The input ::
■ ■ ■
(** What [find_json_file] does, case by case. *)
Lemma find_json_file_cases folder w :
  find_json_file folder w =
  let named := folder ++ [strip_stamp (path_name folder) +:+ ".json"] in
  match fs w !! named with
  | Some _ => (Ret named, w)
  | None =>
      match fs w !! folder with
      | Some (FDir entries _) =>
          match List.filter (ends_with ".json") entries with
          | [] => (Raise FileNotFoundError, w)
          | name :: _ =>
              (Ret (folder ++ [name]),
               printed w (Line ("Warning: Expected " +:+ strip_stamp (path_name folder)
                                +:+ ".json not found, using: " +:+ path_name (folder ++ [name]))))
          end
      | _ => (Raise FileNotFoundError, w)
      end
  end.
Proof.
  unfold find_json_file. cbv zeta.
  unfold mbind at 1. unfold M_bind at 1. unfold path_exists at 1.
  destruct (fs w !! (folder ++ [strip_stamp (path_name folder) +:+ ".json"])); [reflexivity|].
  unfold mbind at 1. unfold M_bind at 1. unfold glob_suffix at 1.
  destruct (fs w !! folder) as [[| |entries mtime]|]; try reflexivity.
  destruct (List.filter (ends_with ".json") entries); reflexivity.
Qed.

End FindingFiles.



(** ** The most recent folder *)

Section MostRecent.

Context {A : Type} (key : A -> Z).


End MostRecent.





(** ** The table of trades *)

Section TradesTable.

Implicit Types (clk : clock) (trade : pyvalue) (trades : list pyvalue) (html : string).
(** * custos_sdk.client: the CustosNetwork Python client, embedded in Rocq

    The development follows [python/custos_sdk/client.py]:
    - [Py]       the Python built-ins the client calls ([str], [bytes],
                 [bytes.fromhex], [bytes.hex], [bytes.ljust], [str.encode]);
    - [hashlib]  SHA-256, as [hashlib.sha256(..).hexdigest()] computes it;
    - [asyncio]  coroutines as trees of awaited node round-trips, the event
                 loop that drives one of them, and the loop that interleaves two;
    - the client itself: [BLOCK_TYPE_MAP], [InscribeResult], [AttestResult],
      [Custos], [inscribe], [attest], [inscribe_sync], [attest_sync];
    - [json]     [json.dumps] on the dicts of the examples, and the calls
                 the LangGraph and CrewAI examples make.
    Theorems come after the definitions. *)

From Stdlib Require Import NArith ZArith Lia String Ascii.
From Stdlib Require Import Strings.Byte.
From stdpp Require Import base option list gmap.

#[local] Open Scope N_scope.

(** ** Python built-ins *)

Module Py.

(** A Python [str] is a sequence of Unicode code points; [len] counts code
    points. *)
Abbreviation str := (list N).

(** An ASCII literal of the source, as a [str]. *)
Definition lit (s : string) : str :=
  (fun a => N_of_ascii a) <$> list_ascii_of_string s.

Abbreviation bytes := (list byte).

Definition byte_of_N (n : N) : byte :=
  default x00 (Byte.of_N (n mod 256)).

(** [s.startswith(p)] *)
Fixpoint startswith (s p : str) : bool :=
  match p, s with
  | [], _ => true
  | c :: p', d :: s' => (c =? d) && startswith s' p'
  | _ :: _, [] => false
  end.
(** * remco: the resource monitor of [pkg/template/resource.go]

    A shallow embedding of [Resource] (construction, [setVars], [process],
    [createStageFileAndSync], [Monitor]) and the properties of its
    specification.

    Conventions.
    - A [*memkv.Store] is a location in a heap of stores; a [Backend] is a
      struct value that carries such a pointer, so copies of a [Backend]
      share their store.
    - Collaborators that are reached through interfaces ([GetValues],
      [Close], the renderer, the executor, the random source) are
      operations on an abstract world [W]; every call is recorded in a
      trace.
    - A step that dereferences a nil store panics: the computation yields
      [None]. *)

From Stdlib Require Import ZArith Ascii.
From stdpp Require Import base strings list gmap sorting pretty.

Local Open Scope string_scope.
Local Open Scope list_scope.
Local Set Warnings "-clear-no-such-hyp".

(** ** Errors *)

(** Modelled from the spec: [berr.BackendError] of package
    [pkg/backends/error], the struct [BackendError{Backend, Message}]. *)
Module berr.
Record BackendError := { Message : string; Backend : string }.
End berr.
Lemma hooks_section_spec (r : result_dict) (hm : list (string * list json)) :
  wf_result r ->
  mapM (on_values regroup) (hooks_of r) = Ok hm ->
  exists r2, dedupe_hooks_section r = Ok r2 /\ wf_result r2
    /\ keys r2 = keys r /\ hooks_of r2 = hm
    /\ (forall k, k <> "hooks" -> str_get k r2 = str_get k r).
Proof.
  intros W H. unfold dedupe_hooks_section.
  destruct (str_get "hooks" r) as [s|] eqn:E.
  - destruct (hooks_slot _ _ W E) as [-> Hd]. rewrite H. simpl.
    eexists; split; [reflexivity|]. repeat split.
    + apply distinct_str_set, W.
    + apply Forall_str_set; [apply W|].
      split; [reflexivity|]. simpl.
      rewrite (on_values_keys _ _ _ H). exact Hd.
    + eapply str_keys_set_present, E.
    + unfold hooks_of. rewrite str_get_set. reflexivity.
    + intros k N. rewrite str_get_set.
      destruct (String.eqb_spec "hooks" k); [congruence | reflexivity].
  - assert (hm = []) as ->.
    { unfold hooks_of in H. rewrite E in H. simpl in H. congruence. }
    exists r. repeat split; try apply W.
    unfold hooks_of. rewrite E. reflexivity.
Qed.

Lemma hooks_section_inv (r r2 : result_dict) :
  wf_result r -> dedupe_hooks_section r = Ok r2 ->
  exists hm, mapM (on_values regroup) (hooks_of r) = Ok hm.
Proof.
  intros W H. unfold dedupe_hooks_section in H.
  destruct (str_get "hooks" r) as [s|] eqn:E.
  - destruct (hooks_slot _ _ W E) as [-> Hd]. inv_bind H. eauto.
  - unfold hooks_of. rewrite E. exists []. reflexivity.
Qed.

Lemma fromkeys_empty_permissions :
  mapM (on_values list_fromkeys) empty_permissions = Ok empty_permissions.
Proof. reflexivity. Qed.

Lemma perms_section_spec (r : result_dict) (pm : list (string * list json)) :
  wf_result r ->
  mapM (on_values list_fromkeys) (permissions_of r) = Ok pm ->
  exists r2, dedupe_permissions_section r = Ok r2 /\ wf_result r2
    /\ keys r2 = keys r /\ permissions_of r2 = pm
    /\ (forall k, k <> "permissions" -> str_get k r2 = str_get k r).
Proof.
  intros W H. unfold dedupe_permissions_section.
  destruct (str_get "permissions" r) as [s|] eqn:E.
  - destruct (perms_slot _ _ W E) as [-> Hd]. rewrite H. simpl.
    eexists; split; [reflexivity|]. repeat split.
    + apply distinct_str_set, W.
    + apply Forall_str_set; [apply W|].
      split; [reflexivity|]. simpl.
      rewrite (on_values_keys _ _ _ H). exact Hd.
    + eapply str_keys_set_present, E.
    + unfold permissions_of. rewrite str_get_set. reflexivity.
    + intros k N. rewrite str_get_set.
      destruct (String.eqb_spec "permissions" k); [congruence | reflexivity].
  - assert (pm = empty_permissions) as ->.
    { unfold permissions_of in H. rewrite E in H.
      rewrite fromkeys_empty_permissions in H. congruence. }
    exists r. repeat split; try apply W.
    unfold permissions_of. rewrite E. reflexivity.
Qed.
■ ■ ■
Problem statement ::
The expected answer is an exact copy of the lines above, beginning at the line with "unfold find_json_file. cbv zeta." and ending at the line with "unfold mbind at 1. unfold M_bind at 1. unfold glob_suffix", with both ends in.

Your response ::
  unfold find_json_file. cbv zeta.
  unfold mbind at 1. unfold M_bind at 1. unfold path_exists at 1.
  destruct (fs w !! (folder ++ [strip_stamp (path_name folder) +:+ ".json"])); [reflexivity|].
  unfold mbind at 1. unfold M_bind at 1. unfold glob_suffix at 1.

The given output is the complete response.